Exercise requirements:
For the records below, count the lines containing the word "Hdiff" and reply with the number alone.

(Stored data)
***

Lemma branch_split :
  Offset diff < End base → Offset base < End diff ≤ End base →
  merged (End diff) (rest_of_base base diff bases) diffs out →
  merged lo (base :: bases) (diff :: diffs) (left_of_base base diff ++ diff :: out).
Proof.
  destruct sorted_base as (? & Hb & ?), sorted_diff as (? & Hd & ?).
  intros ? ? (Hs & Hr & Ha).
  destruct (left_of_base_spec base diff lo) as (Hl1 & Hl2 & Hl3 & Hl4); [done..|].
  split_and!.
  - apply (sorted_from_app lo (Offset diff)); [done..|]. by split_and!.
  - intros off. rewrite resolve_app, Hl3, !(resolve_cons diff), Hr.
    destruct (decide (off < Offset diff)) as [E|E].
    + rewrite !(decide_False (P := Offset diff ≤ off < End diff)) by lia.
      rewrite (resolve_below (End diff) diffs) by (done || unfold wf_map, End in *; lia).
      rewrite !resolve_cons. case_decide; [done|]. simpl.
      rewrite (resolve_below (End diff)); [|by apply rest_of_base_spec|unfold wf_map, End in *; lia].
      by rewrite (resolve_below (End base) bases) by (done || lia).
    + case_decide; [done|]. rewrite resolve_rest_of_base by (done || lia). done.
  - intros bs Hab Had. apply Forall_app. split.
    + apply Forall_cons in Hab as [? _], Had as [? _]. apply Hl4; by constructor.
    + apply Forall_cons in Had as Had'. destruct Had' as [? ?]. constructor; [done|].
      apply Ha; [|done]. apply aligned_rest_of_base; try done. constructor; [done|constructor].
Qed.

Lemma branch_diff_after :
  Offset base < Offset diff < End base → End base < End diff →
  merged (Offset diff) bases (diff :: diffs) out →
  merged lo (base :: bases) (diff :: diffs) (left_of_base base diff ++ out).
Proof.
  destruct sorted_base as (? & Hb & ?), sorted_diff as (? & Hd & ?).
  intros ? ? (Hs & Hr & Ha).
  destruct (left_of_base_spec base diff lo) as (Hl1 & Hl2 & Hl3 & Hl4); [done..|lia|].
  split_and!.
  - by apply (sorted_from_app lo (Offset diff)).
  - intros off. rewrite resolve_app, Hl3, Hr, !(resolve_cons diff), !(resolve_cons base).
    destruct (decide (off < Offset diff)) as [E|E].
    + rewrite !(decide_False (P := Offset diff ≤ off < End diff)) by lia.
      rewrite (resolve_below (End diff) diffs) by (done || unfold wf_map, End in *; lia).
      by case_decide.
    + repeat case_decide; try done. lia.
  - intros bs Hab Had. apply Forall_app. split.
    + apply Forall_cons in Hab as [? _], Had as [? _]. apply Hl4; by constructor.
    + apply Ha; [|done]. by apply Forall_cons in Hab as [? ?].
Qed.
End branches.

Lemma merge_loop_spec fuel lo bases diffs acc r :
  sorted_from lo bases → sorted_from lo diffs → merge_loop fuel bases diffs acc = Some r →
  ∃ out, r = acc ++ out ∧ merged lo bases diffs out.
Proof.
  revert lo bases diffs acc. induction fuel as [|fuel IH]; intros lo bases diffs acc Hb Hd.
  { destruct bases; simpl; [|destruct diffs; simpl; [|done]]; intros [= <-]; rewrite app_nil_r;
      rewrite ?app_nil_r; eauto using merged_nil_base, merged_nil_diff. }
  destruct bases as [|base bases]; simpl.
  { intros [= <-]. rewrite app_nil_r. eauto using merged_nil_base. }
  destruct diffs as [|diff diffs]; simpl.
  { intros [= <-]. rewrite app_nil_r. eauto using merged_nil_diff. }
  pose proof Hb as (? & Hwb & Hsb). pose proof Hd as (? & Hwd & Hsd).
  rewrite !m_end_eq by done.
  assert (Length base ≠ 0 ∧ Length diff ≠ 0) as [? ?] by (unfold wf_map in *; lia).
  destruct (Z.eqb_spec (Length base) 0); [lia|]. destruct (Z.eqb_spec (Length diff) 0); [lia|].
  assert (Offset base < End base ∧ Offset diff < End diff) as [? ?]
    by (unfold wf_map, End in *; lia).
  assert (∀ lo', lo' ≤ Offset base → sorted_from lo' (base :: bases)) by (intros; by split_and!).
  assert (∀ lo', lo' ≤ Offset diff → sorted_from lo' (diff :: diffs)) as Hdiff' by (intros; by split_and!).
  assert (∀ lo', lo' ≤ End base → sorted_from lo' bases) as Hsb'
    by (intros; by apply (sorted_from_weaken (End base))).
  repeat case_match; rewrite ?andb_true_iff, ?andb_false_iff, ?Z.leb_le, ?Z.leb_gt,
    ?Z.ltb_lt, ?Z.ltb_ge in *; intros Hr.
  - destruct (IH (End base) _ _ _ Hsb ltac:(auto) Hr) as (out & -> & ?). exists (base :: out).
    rewrite app_nil_cons_eq. by eauto using branch_base_before.
  - destruct (IH (End diff) _ _ _ ltac:(auto) Hsd Hr) as (out & -> & ?). exists (diff :: out).
    rewrite app_nil_cons_eq. by eauto using branch_diff_before.
  - destruct (IH lo _ _ _ (Hsb' lo ltac:(lia)) Hd Hr) as (out & -> & ?).
    exists out. split; [done|]. apply branch_base_inside; try done; lia.
  - destruct (IH (End diff) _ _ _ (rest_of_base_spec _ _ _ Hwb Hwd ltac:(lia) Hsb) Hsd Hr)
      as (out & -> & ?). exists (left_of_base base diff ++ diff :: out).
    rewrite app_nil_cons_eq, <-app_assoc. split; [done|]. apply branch_split; try done; lia.
  - destruct (IH (End diff) _ _ _ (rest_of_base_spec _ _ _ Hwb Hwd ltac:(lia) Hsb) Hsd Hr)
      as (out & -> & ?). exists (left_of_base base diff ++ diff :: out).
    rewrite app_nil_cons_eq. split; [|apply branch_split; try done; lia].
    unfold left_of_base. rewrite leftBaseLength_eq by done.
    by destruct (Z.ltb_spec 0 (Offset diff - Offset base)); [lia|].
  - destruct (IH (Offset diff) _ _ _ (Hsb' (Offset diff) ltac:(lia)) (Hdiff' (Offset diff) ltac:(lia)) Hr)
      as (out & -> & ?). exists (left_of_base base diff ++ out).
    rewrite app_assoc. split; [done|]. apply branch_diff_after; try done; lia.
  - lia.
Qed.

***

Written reply:
2